Comb the records below for the string "Hshape" and copy each line where it turns up.

────

Lemma fresh_ids_length xs :
  length (fresh_ids xs ∅) = size (list_to_set xs : gset value).
Proof.
  rewrite <- (size_list_to_set (C := gset value)) by apply fresh_ids_NoDup.
  by rewrite fresh_ids_set_empty.
Qed.

(** *** What the loop appends *)

Lemma doc_item_id_new_uuid doc :
  metadata_get_uuid (doc_item_id_new doc).2 = (doc_item_id_new doc).1.
Proof.
  unfold doc_item_id_new, metadata_get_uuid.
  destruct (metadata doc !! "uuid") as [v|] eqn:Hv; simpl.
  - destruct (truthy v); simpl; [by rewrite Hv|by rewrite lookup_insert_eq].
  - by rewrite lookup_insert_eq.
Qed.

Lemma new_item_of_uuid it d :
  new_item_of it = Some d → Some (metadata_get_uuid d) = item_id it.
Proof.
  destruct it as [s|di|doc|]; simpl; [| | |done].
  - intros [= <-]. unfold metadata_get_uuid. simpl.
    by rewrite lookup_singleton_eq.
  - destruct (d_page_content di); [|done]. intros [= <-].
    unfold metadata_get_uuid. simpl. by rewrite lookup_insert_eq.
  - intros [= <-]. by rewrite doc_item_id_new_uuid.
Qed.

(** The documents appended for the rest of a batch come from items of
    the whole batch. *)
Local Ltac later_items Hsrc :=
  eapply Forall_impl; [exact Hsrc|];
  intros ? (it & ? & ?); exists it; split; [by right|done].

(** On a batch of [dict] and [Document] items the loop appends, for
    the ids that are neither known nor met earlier in the batch, the
    document of the first item that carries the id. *)
Lemma reduce_items_dict_doc items :
  Forall is_dict_or_doc items →
  Forall has_page_content items →
  ∀ ids new_list, ∃ added,
    reduce_items items ids new_list = Ok (new_list ++ added)
    ∧ ids_of added = fresh_ids (omap item_id items) ids
    ∧ Forall (λ d, ∃ it, it ∈ items ∧ new_item_of it = Some d) added.
Proof.
  induction items as [|it items IH]; intros Hshape Hpc ids new_list.
  { exists []. simpl. by rewrite app_nil_r. }
  apply Forall_cons in Hshape as [Hit Hshape].
  apply Forall_cons in Hpc as [Hpcit Hpc].
  specialize (IH Hshape Hpc).
  destruct it as [s|d|doc|]; simpl in *; try done.
  - destruct Hpcit as [pc Hpcd].
    case_decide as Hid.
    + rewrite Hpcd. simpl.
      destruct (IH ({[dict_item_id d]} ∪ ids)
                   (new_list ++ [mkDocument pc
                      (<["uuid" := dict_item_id d]> (default ∅ (d_metadata d)))]))
        as (added & -> & Hids & Hsrc).
      eexists (_ :: added). split; [by rewrite <- app_assoc|]. split.
      * simpl. rewrite Hids. f_equal.
        unfold metadata_get_uuid. simpl. by rewrite lookup_insert_eq.
      * constructor.
        -- exists (IDict d). split; [by left|]. simpl. by rewrite Hpcd.
        -- later_items Hsrc.
    + destruct (IH ids new_list) as (added & -> & Hids & Hsrc).
      exists added. split; [done|]. split; [done|].
      later_items Hsrc.
  - pose proof (doc_item_id_new_uuid doc) as Huuid.
    destruct (doc_item_id_new doc) as [i new_item] eqn:Hnew. simpl in *.
    case_decide as Hid.
    + destruct (IH ({[i]} ∪ ids) (new_list ++ [new_item]))
        as (added & -> & Hids & Hsrc).
      eexists (_ :: added). split; [by rewrite <- app_assoc|]. split.
      * simpl. by rewrite Hids, Huuid.
      * constructor.
        -- exists (IDoc doc). split; [by left|]. simpl. by rewrite Hnew.
        -- later_items Hsrc.
    + destruct (IH ids new_list) as (added & -> & Hids & Hsrc).
      exists added. split; [done|]. split; [done|].
      later_items Hsrc.
Qed.

Lemma reduce_docs_dict_doc (existing : list Document) items :
  Forall is_dict_or_doc items →
  Forall has_page_content items →
  ∃ added,
    reduce_docs (Some existing) (NList items) = Ok (existing ++ added)
    ∧ ids_of added
      = fresh_ids (omap item_id items) (list_to_set (ids_of existing))
    ∧ Forall (λ d, ∃ it, it ∈ items ∧ new_item_of it = Some d) added.
Proof.
  intros Hshape Hpc. unfold reduce_docs. rewrite decide_False by done. simpl.
  destruct (reduce_items_dict_doc items Hshape Hpc
              (list_to_set (metadata_get_uuid <$> existing)) [])
    as (added & -> & Hids & Hsrc).
  exists added. done.
Qed.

────

**Task result:**
  induction items as [|it items IH]; intros Hshape Hpc ids new_list.
  apply Forall_cons in Hshape as [Hit Hshape].
  specialize (IH Hshape Hpc).
  intros Hshape Hpc. unfold reduce_docs. rewrite decide_False by done. simpl.
  destruct (reduce_items_dict_doc items Hshape Hpc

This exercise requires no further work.